| What the exercise asks |
Lines before the one containing "lia | simpl; lia]." are left out. Retype that line and the rest through the end of the material exactly.

☆ ☆ ☆ ☆

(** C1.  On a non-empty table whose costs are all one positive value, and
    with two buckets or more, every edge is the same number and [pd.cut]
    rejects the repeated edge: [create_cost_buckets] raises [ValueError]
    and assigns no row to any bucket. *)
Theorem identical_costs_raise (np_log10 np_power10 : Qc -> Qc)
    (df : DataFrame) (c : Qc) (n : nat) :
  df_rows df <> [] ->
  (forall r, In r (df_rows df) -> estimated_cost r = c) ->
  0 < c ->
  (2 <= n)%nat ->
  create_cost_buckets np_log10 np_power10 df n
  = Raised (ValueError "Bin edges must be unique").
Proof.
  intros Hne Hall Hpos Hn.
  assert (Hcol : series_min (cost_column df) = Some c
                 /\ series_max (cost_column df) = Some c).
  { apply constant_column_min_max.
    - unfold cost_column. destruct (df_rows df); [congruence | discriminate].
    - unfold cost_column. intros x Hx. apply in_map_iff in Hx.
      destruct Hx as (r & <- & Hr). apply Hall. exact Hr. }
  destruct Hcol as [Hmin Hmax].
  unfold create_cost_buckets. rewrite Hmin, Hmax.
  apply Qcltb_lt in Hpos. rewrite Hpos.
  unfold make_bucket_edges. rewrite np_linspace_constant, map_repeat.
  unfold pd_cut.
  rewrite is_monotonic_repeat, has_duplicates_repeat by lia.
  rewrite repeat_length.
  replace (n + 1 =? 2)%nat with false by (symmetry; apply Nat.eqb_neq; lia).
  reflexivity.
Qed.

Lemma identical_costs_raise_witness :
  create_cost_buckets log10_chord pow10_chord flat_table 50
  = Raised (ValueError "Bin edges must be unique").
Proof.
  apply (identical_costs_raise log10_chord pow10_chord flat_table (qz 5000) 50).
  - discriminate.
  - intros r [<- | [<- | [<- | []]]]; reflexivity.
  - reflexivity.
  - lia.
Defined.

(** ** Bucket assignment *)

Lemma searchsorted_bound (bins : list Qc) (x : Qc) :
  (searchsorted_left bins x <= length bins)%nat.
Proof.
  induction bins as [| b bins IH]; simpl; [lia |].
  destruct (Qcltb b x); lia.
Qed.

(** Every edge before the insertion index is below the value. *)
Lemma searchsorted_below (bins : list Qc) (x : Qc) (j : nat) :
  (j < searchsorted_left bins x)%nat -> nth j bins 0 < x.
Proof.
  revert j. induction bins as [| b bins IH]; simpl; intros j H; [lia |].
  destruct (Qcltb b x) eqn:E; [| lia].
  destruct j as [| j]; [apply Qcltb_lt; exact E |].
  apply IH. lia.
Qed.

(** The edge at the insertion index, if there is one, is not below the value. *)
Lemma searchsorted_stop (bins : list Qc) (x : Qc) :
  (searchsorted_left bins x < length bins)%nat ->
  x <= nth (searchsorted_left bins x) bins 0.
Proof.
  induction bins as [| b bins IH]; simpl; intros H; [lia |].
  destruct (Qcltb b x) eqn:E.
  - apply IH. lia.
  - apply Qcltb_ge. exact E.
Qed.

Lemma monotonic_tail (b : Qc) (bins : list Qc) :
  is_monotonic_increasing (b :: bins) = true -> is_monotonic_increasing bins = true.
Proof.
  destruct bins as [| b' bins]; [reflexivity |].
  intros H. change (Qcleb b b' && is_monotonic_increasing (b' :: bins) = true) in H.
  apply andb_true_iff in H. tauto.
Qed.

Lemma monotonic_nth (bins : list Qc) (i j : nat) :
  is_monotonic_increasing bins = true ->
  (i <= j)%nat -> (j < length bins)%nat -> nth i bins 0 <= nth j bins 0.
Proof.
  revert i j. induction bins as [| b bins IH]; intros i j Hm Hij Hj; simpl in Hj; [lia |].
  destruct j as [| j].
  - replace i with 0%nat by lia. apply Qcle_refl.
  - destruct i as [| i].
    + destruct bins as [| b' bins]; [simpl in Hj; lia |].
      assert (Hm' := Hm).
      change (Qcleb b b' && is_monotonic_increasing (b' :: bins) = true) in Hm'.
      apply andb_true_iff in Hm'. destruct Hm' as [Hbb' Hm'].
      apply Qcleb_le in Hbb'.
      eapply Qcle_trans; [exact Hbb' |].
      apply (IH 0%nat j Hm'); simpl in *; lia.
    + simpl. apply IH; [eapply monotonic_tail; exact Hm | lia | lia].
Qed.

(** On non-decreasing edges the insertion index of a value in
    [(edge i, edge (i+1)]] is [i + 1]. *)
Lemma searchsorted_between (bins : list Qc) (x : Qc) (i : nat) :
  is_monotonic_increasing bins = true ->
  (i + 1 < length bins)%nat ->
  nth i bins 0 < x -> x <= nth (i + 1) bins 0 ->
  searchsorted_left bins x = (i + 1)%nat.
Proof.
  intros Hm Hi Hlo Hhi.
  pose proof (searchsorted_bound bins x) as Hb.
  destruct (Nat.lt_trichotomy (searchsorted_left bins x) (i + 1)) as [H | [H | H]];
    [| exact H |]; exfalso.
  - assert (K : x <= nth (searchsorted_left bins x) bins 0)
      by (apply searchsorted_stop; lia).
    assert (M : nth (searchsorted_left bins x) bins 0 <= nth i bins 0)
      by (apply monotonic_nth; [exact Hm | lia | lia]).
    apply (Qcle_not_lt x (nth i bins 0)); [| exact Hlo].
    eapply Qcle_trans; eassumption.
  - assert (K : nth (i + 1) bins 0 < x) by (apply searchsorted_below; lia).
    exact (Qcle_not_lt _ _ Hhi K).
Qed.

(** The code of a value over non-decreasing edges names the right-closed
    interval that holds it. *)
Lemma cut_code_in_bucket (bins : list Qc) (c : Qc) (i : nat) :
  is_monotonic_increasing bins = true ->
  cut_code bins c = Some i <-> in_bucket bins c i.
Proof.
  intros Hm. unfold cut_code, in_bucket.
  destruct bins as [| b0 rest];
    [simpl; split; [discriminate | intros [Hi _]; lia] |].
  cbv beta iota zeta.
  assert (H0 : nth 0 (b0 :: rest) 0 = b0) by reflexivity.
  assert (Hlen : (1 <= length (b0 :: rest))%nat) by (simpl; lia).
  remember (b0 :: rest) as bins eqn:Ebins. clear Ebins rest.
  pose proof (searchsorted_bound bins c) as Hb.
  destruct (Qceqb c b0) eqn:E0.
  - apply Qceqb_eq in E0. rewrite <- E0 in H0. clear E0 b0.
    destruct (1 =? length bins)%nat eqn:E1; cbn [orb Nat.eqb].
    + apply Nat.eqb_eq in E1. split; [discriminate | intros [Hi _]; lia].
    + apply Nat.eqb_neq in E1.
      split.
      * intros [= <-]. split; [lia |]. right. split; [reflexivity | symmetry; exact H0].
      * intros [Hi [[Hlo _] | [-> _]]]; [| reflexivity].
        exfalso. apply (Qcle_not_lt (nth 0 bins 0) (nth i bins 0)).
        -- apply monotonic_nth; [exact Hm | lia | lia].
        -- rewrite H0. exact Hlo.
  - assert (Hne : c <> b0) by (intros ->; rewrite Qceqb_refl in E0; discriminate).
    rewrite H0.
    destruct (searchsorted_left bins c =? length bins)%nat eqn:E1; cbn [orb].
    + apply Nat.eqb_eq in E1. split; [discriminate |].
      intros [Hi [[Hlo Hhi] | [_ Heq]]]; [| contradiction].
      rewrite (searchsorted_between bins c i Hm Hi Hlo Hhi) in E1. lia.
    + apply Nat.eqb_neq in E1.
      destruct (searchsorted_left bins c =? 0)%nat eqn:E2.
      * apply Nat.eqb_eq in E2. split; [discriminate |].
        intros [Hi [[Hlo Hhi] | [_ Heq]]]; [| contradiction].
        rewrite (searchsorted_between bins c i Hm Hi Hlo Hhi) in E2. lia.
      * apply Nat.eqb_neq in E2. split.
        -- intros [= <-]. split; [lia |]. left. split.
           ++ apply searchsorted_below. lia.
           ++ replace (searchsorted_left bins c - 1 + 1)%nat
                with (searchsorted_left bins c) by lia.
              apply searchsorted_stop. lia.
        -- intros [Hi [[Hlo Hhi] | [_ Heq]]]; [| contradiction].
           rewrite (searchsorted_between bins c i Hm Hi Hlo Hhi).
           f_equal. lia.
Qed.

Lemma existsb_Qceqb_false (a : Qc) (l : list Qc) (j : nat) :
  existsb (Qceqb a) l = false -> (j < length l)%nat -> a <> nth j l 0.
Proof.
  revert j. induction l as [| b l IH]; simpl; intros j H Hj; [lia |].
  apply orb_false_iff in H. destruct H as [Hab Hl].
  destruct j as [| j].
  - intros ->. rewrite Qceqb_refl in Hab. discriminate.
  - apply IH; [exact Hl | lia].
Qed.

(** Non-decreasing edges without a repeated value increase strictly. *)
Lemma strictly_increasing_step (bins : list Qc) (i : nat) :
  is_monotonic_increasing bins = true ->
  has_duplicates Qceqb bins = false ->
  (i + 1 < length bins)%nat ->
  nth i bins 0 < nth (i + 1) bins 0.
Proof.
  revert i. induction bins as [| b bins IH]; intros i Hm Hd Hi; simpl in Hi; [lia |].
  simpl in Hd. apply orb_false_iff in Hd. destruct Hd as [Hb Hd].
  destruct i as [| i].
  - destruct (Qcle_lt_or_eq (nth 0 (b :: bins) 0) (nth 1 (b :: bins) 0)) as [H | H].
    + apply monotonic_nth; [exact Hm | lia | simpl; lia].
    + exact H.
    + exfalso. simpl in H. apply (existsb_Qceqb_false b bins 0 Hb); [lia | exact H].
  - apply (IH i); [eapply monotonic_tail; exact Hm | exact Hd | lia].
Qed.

☆ ☆ ☆ ☆

| Response below |
    + apply monotonic_nth; [exact Hm | lia | simpl; lia].
    + exact H.
    + exfalso. simpl in H. apply (existsb_Qceqb_false b bins 0 Hb); [lia | exact H].
  - apply (IH i); [eapply monotonic_tail; exact Hm | exact Hd | lia].
Qed.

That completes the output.